YOUR OBJECTIVE: Pull every line that includes the word "Returned" out of the data below and copy it.

SUPPLIED INFORMATION section start

(** * Devil Muse server (src/index.js): a shallow embedding and its properties

    The server is one Express route, [/devil-pov], that dispatches on an
    [action] field to a handler; handlers fetch context from a CMS, build
    a prompt and call a hosted chat-completion API.

    Modelling conventions.
    - JavaScript values that come from JSON (request bodies, response
      bodies, CMS records) are [jsval].  Numbers are the integers a
      double represents ([Z]); fractional numbers only occur as the
      constant sampling temperatures, which are kept as [Q].
    - A [string] stands for a JavaScript string, one character per code
      unit.  [toUpperCase] is computed on ASCII strings and left to the
      engine beyond.  The few characters outside ASCII in prompt texts are
      written as their UTF-8 bytes; no property below depends on them.
    - A thrown value is an [exn] (its constructor name and its message).
      Messages of engine-raised errors follow V8.
    - An async function is a computation [M A]: it reads the history of
      observable events so far, returns a value or throws, and emits new
      events.  Observable events are outbound HTTP requests, clock reads
      and HTTP responses written.  Console output is not an event, but a
      log line whose template literal converts a value to a string is
      modelled where the conversion can throw.
    - The outside world (environment variables, what the network answers
      and which of several promises rejects first, the clock, and the
      engine's JSON, number parsing and case mapping beyond ASCII) is a
      [world]. *)

From Stdlib Require Import List String Ascii ZArith Bool Lia DecimalString QArith_base.
Import ListNotations.
Close Scope Q_scope.
Set Warnings "-register-all".
Local Open Scope string_scope.

(* ================================================================= *)
(** ** JavaScript values *)

Inductive jsval : Type :=
| JUndefined
| JNull
| JBool (b : bool)
| JNum (n : Z)
| JStr (s : string)
| JArr (elems : list jsval)
| JObj (fields : list (string * jsval)).

Inductive exn_kind : Type := Error | TypeError | ReferenceError | SyntaxError.

Inductive exn : Type := Exn (kind : exn_kind) (message : string).

Definition message (e : exn) : string := let 'Exn _ m := e in m.

(** A computation that returns or throws. *)
Definition result (A : Type) : Type := (exn + A)%type.

(** The double quote and the line feed, for prompt texts. *)
Definition dq : string := String (ascii_of_nat 34) EmptyString.
Definition nl : string := String (ascii_of_nat 10) EmptyString.

(** ToBoolean. *)
Definition truthy (v : jsval) : bool :=
  match v with
  | JUndefined | JNull => false
  | JBool b => b
  | JNum n => negb (n =? 0)%Z
  | JStr s => negb (s =? EmptyString)
  | JArr _ | JObj _ => true
  end.

(** [a || b] *)
Definition js_or (a b : jsval) : jsval := if truthy a then a else b.

Definition string_of_Z (n : Z) : string := NilZero.string_of_int (Z.to_int n).

(** Whether the integer [v] rounds to the double [x], for [x] at least
    2^53: round to nearest, ties to the even significand. *)
Definition rounds_to (x v : Z) : bool :=
  let e := (Z.log2 x - 52)%Z in
  let m := (x / 2 ^ e)%Z in
  let above := (2 ^ (e - 1))%Z in
  let below := (if (m =? 2 ^ 52)%Z then 2 ^ (e - 2) else 2 ^ (e - 1))%Z in
  if Z.even m then ((x - below <=? v) && (v <=? x + above))%Z
  else ((x - below <? v) && (v <? x + above))%Z.

(** The number with the fewest significant digits, [k] or more, that rounds
    to [x]; of two with as many digits the closer one, then the even one. *)
Fixpoint shortest_from (fuel k : nat) (digits : nat) (x : Z) : Z :=
  match fuel with
  | O => x
  | S fuel' =>
      let p := (10 ^ Z.of_nat (digits - k))%Z in
      let lo := (x / p * p)%Z in
      let hi := (lo + p)%Z in
      match rounds_to x lo, rounds_to x hi with
      | true, true =>
          if (x - lo <? hi - x)%Z then lo
          else if (hi - x <? x - lo)%Z then hi
          else if Z.even (lo / p) then lo else hi
      | true, false => lo
      | false, true => hi
      | false, false => shortest_from fuel' (S k) digits x
      end
  end.

(** The digits Number::toString prints for a double [x] of 2^53 or more,
    as a number: the fewest that read back as [x], then zeros. *)
Definition shortest (x : Z) : Z :=
  shortest_from 17 1 (String.length (string_of_Z x)) x.

Fixpoint strip_zeros (l : list ascii) : list ascii :=
  match l with
  | c :: r => if (c =? "0")%char then strip_zeros r else l
  | [] => []
  end.

(** Exponential notation, as Number::toString writes a number of 10^21 or
    more. *)
Definition exponential (v : Z) : string :=
  let digits := string_of_Z v in
  match rev (strip_zeros (rev (list_ascii_of_string digits))) with
  | [] => "0"
  | d :: rest =>
      String d (match rest with [] => EmptyString | _ => "." ++ string_of_list_ascii rest end)
      ++ "e+" ++ string_of_Z (Z.of_nat (String.length digits - 1))
  end.

(** Number::toString on an integer: every digit below 2^53, where each
    integer is a double; beyond, the fewest digits that read back as the
    same double, in exponential notation from 10^21 on. *)
Definition number_to_string (n : Z) : string :=
  let a := Z.abs n in
  (if (n <? 0)%Z then "-" else EmptyString)
  ++ (if (a <? 2 ^ 53)%Z then string_of_Z a
      else if (a <? 10 ^ 21)%Z then string_of_Z (shortest a)
      else exponential (shortest a)).

(** The string ToString yields, when it yields one (see [ToString]). *)
Fixpoint to_string (v : jsval) : string :=
  match v with
  | JUndefined => "undefined"
  | JNull => "null"
  | JBool true => "true"
  | JBool false => "false"
  | JNum n => number_to_string n
  | JStr s => s
  | JArr l =>
      (fix join (l : list jsval) : string :=
         match l with
         | [] => EmptyString
         | x :: r =>
             match x with JUndefined | JNull => EmptyString | _ => to_string x end
             ++ match r with [] => EmptyString | _ => "," ++ join r end
         end) l
  | JObj _ => "[object Object]"
  end.
(** X6: whatever the server answers and however the listing ends, every
    request of [fetch_all_repos] goes to
    [https://api.github.com/users/{owner}/repos], or [/orgs/{owner}/repos]
    for an organisation, with [per_page=100], [type=all], [sort=updated],
    [direction=desc] and a page index; the page index of the first request
    is 1 and from one request to the next it stays or advances by one; each
    request is logged once. *)
Theorem fetch_all_repos_requests env fuel owner is_org st :
  ∃ ps,
    gets (log (fetch_all_repos env fuel owner is_org st).2)
    = gets (log st)
      ++ ((λ p, (lit "https://api.github.com"
                 ++ (if is_org then lit "/orgs/" else lit "/users/")
                 ++ fmt owner ++ lit "/repos",
                 ({[ "per_page"%string := PInt 100;
                     "page"%string := PInt p;
                     "type"%string := PStr "all";
                     "sort"%string := PStr "updated";
                     "direction"%string := PStr "desc" ]}
                  : gmap string ParamValue))) <$> ps)
    ∧ climbs 1 ps
    ∧ length ps
      = (served (fetch_all_repos env fuel owner is_org st).2 - served st)%nat.
Proof. apply listing_requests. Qed.



(** The listing logs requests, rate-limit messages and sleeps, and nothing
    else: no git command in particular. *)
Lemma request_no_git env url params fuel : ∀ st res st',
  request_with_rate_limit env fuel url params st = (res, st') →
  git_commands (log st') = git_commands (log st).
Proof.
  induction fuel as [|fuel IH]; intros st res st'; [by intros [= <- <-] |].
  destruct (request_cases env fuel url params st)
    as [(res0 & -> & _) | [(n & ->) | (n & ->)]].
  - intros [= <- <-]. cbn. rewrite git_commands_app. apply app_nil_r.
  - intros [= <- <-]. cbn. rewrite git_commands_app. apply app_nil_r.
  - intros ->%IH. cbn. rewrite git_commands_app. apply app_nil_r.
Qed.

Lemma fetch_loop_no_git env url owner fuel : ∀ page repos st res st',
  fetch_loop env fuel url owner page repos st = (res, st') →
  git_commands (log st') = git_commands (log st).
Proof.
  induction fuel as [|fuel IH]; intros page repos st res st';
    [by intros [= <- <-] |].
  rewrite fetch_loop_unfold. unfold mbind, M_bind.
  destruct (request_with_rate_limit env (S fuel) url (page_params page) st)
    as [res1 st1] eqn:E1.
  apply request_no_git in E1.
  destruct res1 as [r|e|c|]; try (by intros [= <- <-]).
  unfold handle_page, json_list.
  destruct (json r) as [| |items]; unfold raise; try (by intros [= <- <-]).
  rewrite bind_ret. destruct items as [|item items]; [by intros [= <- <-] |].
  unfold lift, mbind, M_bind.
  destruct (append_items owner (item :: items) repos) as [repos'|e|c|];
    try (by intros [= <- <-]).
  intros ->%IH. done.
Qed.
Arguments NURBSCurve3D : clear implicits.

(** Unfolds the plumbing of [M]. *)
Ltac run := unfold bind, this, ret, throw, assign.

(** ** Notions of the claims

    The code has no function for these; they are what the claims measure
    the results of [distanceError] against. *)

(** The distance between two points once their heights are ignored. *)
Definition planar_distance (p c : Vector3d) : R :=
  sqrt ((x3 p - x3 c) * (x3 p - x3 c) + (y3 p - y3 c) * (y3 p - y3 c)).

(** The planar vector from [c] to [q]. *)
Definition error_vector (q c : Vector3d) : Vector2d :=
  mkVector2d (x3 q - x3 c) (y3 q - y3 c).

(** The angle of a planar vector, taken as the code takes it: normalise,
    then [atan2]. *)
Definition angle_of (v : Vector2d) : R :=
  atan2 (y2 (normalize2 v)) (x2 (normalize2 v)).

(** The mirror image of [p] in the line of the horizontal plane that passes
    through [c] with direction (tx, ty); the height of [p] is kept. *)
Definition mirror (c : Vector3d) (tx ty : R) (p : Vector3d) : Vector3d :=
  let dx := x3 p - x3 c in
  let dy := y3 p - y3 c in
  let k := 2 * (dx * tx + dy * ty) / (tx * tx + ty * ty) in
  mkVector3d (x3 c + (k * tx - dx)) (y3 c + (k * ty - dy)) (z3 p).
(** * Innergy API examples: the C++ JSON helpers of [work_orders.cpp]

    The C++ example links no JSON library and carries its own text
    handling: [JsonWriter::escape], [JsonWriter::prettyPrint] and the loop of
    [outputSuccess] that counts a key marker.  This development embeds the
    three routines as functions over byte strings and settles the properties
    the specification states about them.  A reading of JSON texts after
    RFC 8259 serves as the reference against which the reformatter is
    compared.  The rest of the program follows: [parseEnvPath],
    [loadEnvFile], [fetchWorkOrders] over an abstract libcurl,
    [outputSuccess], [outputError] and [main], with standard output as a
    string that grows. *)

From Stdlib Require Import Ascii String.
From Stdlib Require Import List ZArith NArith Lia Bool Arith.
From Stdlib Require Import DecimalString.
From Equations Require Import Equations.
From Equations.Prop Require Import Logic.
Import ListNotations.

Local Open Scope char_scope.
Local Open Scope list_scope.

(** ** Characters and strings

    A [std::string] is a sequence of [char]; each [char] is one byte. *)

Definition cstring := list ascii.

Definition dquote : ascii := "034".
Definition backslash : ascii := "092".
Definition LF : ascii := "010".
Definition CR : ascii := "013".
Definition TAB : ascii := "009".
Definition NUL : ascii := "000".

Definition lit (s : string) : cstring := list_ascii_of_string s.

(** Example texts are written with an apostrophe standing for the double
    quote, and multi-line texts as a list of lines joined by the newline
    character. *)
Definition jtext (s : string) : cstring :=
  map (fun c => if (c =? "'")%char then dquote else c) (lit s).

Fixpoint jlines (ls : list string) : cstring :=
  match ls with
  | [] => []
  | [l] => jtext l
  | l :: ls' => jtext l ++ LF :: jlines ls'
  end.

(** ** Outcomes

    [prettyPrint] builds its padding with [std::string(count, ch)], whose
    [count] parameter is a [size_t].  A negative [int] converts to a value
    above [max_size()], and the constructor throws [std::length_error]. *)

Inductive outcome (A : Type) : Type :=
| Returned (a : A)
| LengthError.
Arguments Returned {A} a.
Arguments LengthError {A}.

Definition bind {A B} (m : outcome A) (k : A -> outcome B) : outcome B :=
  match m with
  | Returned a => k a
  | LengthError => LengthError
  end.

Notation "x <- m ;; k" := (bind m (fun x => k))
  (at level 61, m at next level, right associativity).
(** The dataclass fields of [NetCDFtoZarrRecipe]; [target] and
    [input_cache] are the two stores of the state below. *)
Record Config := {
  sequence_dim : option string;
  inputs_per_chunk : Z;
  nitems_per_input : Z;
  require_cache : bool;
  consolidate_zarr : bool;
  xarray_open_kwargs : Kwargs;
  xarray_concat_kwargs : Kwargs;
  delete_input_encoding : bool;
  fsspec_open_kwargs : Kwargs;
  process_input : option (Dataset -> string -> Dataset);
  process_chunk : option (Dataset -> Dataset);
  target_chunks : option (dict string Z)
}.

(** [self.target_chunks.get(self.sequence_dim)]; no key of a
    [Dict[str, int]] equals [None]. *)
Definition target_chunks_get (tc : dict string Z) (dim : option string)
  : option Z :=
  match dim with
  | Some d => dict_get tc d
  | None => None
  end.

(** [NetCDFtoZarrRecipe.__post_init__]: an empty mapping, a missing entry
    and an entry equal to zero are all falsy and skip the checks. *)
Definition base_post_init (c : Config) : result unit :=
  match target_chunks c with
  | None => Ok tt
  | Some [] => Ok tt
  | Some tc =>
      match target_chunks_get tc (sequence_dim c) with
      | None => Ok tt
      | Some sequence_dim_chunks =>
          if sequence_dim_chunks =? 0 then Ok tt
          else if sequence_dim_chunks >? nitems_per_input c
          then Raise ValueError
          else if nitems_per_input c mod sequence_dim_chunks >? 0
          then Raise ValueError
          else Ok tt
      end
  end.

(** The attributes set by the subclasses' [__post_init__]; [Ext] holds the
    fields a subclass declares on top of the base class. *)
Record Recipe (IK CK Ext : Type) := {
  config : Config;
  subclass_fields : Ext;
  processed_input_nb : Z;
  _inputs : dict IK InputRecord;
  _chunks_inputs : dict CK (list IK);
  _init_chunks : list CK
}.
End RecipeData.

Arguments config {X IK CK Ext} _.
Arguments subclass_fields {X IK CK Ext} _.
Arguments processed_input_nb {X IK CK Ext} _.
Arguments _inputs {X IK CK Ext} _.
Arguments _chunks_inputs {X IK CK Ext} _.
Arguments _init_chunks {X IK CK Ext} _.

(** ** Index look-ups of the base class *)

Section BaseIndex.
Context {X : XarrayLib} {IK CK Ext : Type} `{Key IK} `{Key CK}.
Local Abbreviation Self := (Recipe IK CK Ext).

(** [self._chunks_inputs[chunk_key]] *)
Definition inputs_for_chunk (self : Self) (chunk_key : CK)
  : result (list IK) :=
  match dict_get (_chunks_inputs self) chunk_key with
  | Some inputs => Ok inputs
  | None => Raise KeyError
  end.

Definition iter_chunks (self : Self) : list CK :=
  dict_keys (_chunks_inputs self).

Definition iter_inputs (self : Self) : result (list IK) :=
  (let? per_chunk := rmap (inputs_for_chunk self) (iter_chunks self) in
   Ok (concat per_chunk))%result.

Definition nitems_for_chunk (self : Self) (chunk_key : CK) : result Z :=
  (let? inputs := inputs_for_chunk self chunk_key in
   Ok (nitems_per_input (config self) * Z.of_nat (length inputs)))%result.

(** [self._inputs[input_key]] *)
Definition input_record (self : Self) (input_key : IK)
  : result InputRecord :=
  match dict_get (_inputs self) input_key with
  | Some rec => Ok rec
  | None => Raise KeyError
  end.
End BaseIndex.

(** The two methods every concrete recipe class supplies. *)
Class Variant {X : XarrayLib} (IK CK Ext : Type) := {
  chunk_position : CK -> Z;
  sequence_len : Recipe IK CK Ext -> result Z
}.

(** A region [{sequence_dim: slice(start, stop)}]. *)
Record Region := {
  region_dim : option string;
  region_start : Z;
  region_stop : Z
}.

Section RegionMapper.
Context {X : XarrayLib} {IK CK Ext : Type} `{Key IK} `{Key CK}
        `{!Variant IK CK Ext}.
Local Abbreviation Self := (Recipe IK CK Ext).

Definition region_for_chunk (self : Self) (chunk_key : CK)
  : result Region :=
  let stride := nitems_per_input (config self) * inputs_per_chunk (config self) in
  let start := chunk_position chunk_key * stride in
  (let? n := nitems_for_chunk self chunk_key in
   Ok {| region_dim := sequence_dim (config self);
         region_start := start;
         region_stop := start + n |})%result.

Definition sequence_chunks (self : Self) : option string * Z :=
  (sequence_dim (config self),
   inputs_per_chunk (config self) * nitems_per_input (config self)).
End RegionMapper.

(** ** patterns

    Modelled from the spec: [patterns.ExplicitURLSequence] and
    [patterns.VariableSequencePattern] are not among the sources.  Section
    4.1: a sequential pattern is "a single flat ordered list of locations;
    InputKey = position"; a multi-axis pattern is "a Cartesian enumeration
    over an axis set (e.g., variable names) crossed with a sequence-position
    set; InputKey = (axis-value, position)", both sets being exposed. *)

Definition ExplicitURLSequence (urls : list string) : list (Z * string) :=
  enumerate urls.

Record VariableSequencePattern := {
  pattern_format : string -> Z -> string;
  (** [keys["variable"]] *)
  pattern_variables : list string;
  (** [keys[_sequence_key]] *)
  pattern_sequence : list Z
}.

Definition pattern_iter (p : VariableSequencePattern)
  : list ((string * Z) * string) :=
  flat_map
    (fun v => map (fun n => ((v, n), pattern_format p v n)) (pattern_sequence p))
    (pattern_variables p).

(** ** NetCDFtoZarrSequentialRecipe *)

Module Sequential.
Section Defs.
Context {X : XarrayLib}.

(** [processed_input_urls] and [input_urls]. *)
Definition Fields : Type := list string * list string.
Definition Self : Type := Recipe Z Z Fields.

(** [k: {"url": v, "processed": k < self.processed_input_nb}] *)
Definition input_record_of (processed_input_nb : Z) (kv : Z * string)
  : Z * InputRecord :=
  (fst kv, {| url := snd kv; processed := fst kv <? processed_input_nb |}).

Definition build_inputs (processed_input_nb : Z)
    (input_pattern : list (Z * string)) : dict Z InputRecord :=
  dict_of_pairs (map (input_record_of processed_input_nb) input_pattern).

Definition build_chunks_inputs (inputs : dict Z InputRecord)
    (inputs_per_chunk : Z) : dict Z (list Z) :=
  dict_of_pairs (enumerate (chunked_iterable (dict_keys inputs) inputs_per_chunk)).

(** [__post_init__]; [next(iter(self._chunks_inputs))] raises
    [StopIteration] on an empty dictionary. *)
Definition post_init (c : Config) (processed_input_urls input_urls : list string)
  : result Self :=
  (let? _ := base_post_init c in
   let nb := Z.of_nat (length processed_input_urls) in
   let input_pattern := ExplicitURLSequence (processed_input_urls ++ input_urls) in
   let inputs := build_inputs nb input_pattern in
   let chunks_inputs := build_chunks_inputs inputs (inputs_per_chunk c) in
   match dict_keys chunks_inputs with
   | [] => Raise StopIteration
   | first :: _ =>
       Ok {| config := c;
             subclass_fields := (processed_input_urls, input_urls);
             processed_input_nb := nb;
             _inputs := inputs;
             _chunks_inputs := chunks_inputs;
             _init_chunks := [first] |}
   end)%result.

SUPPLIED INFORMATION section end

ANSWER:
| Returned (a : A)
Arguments Returned {A} a.
  | Returned a => k a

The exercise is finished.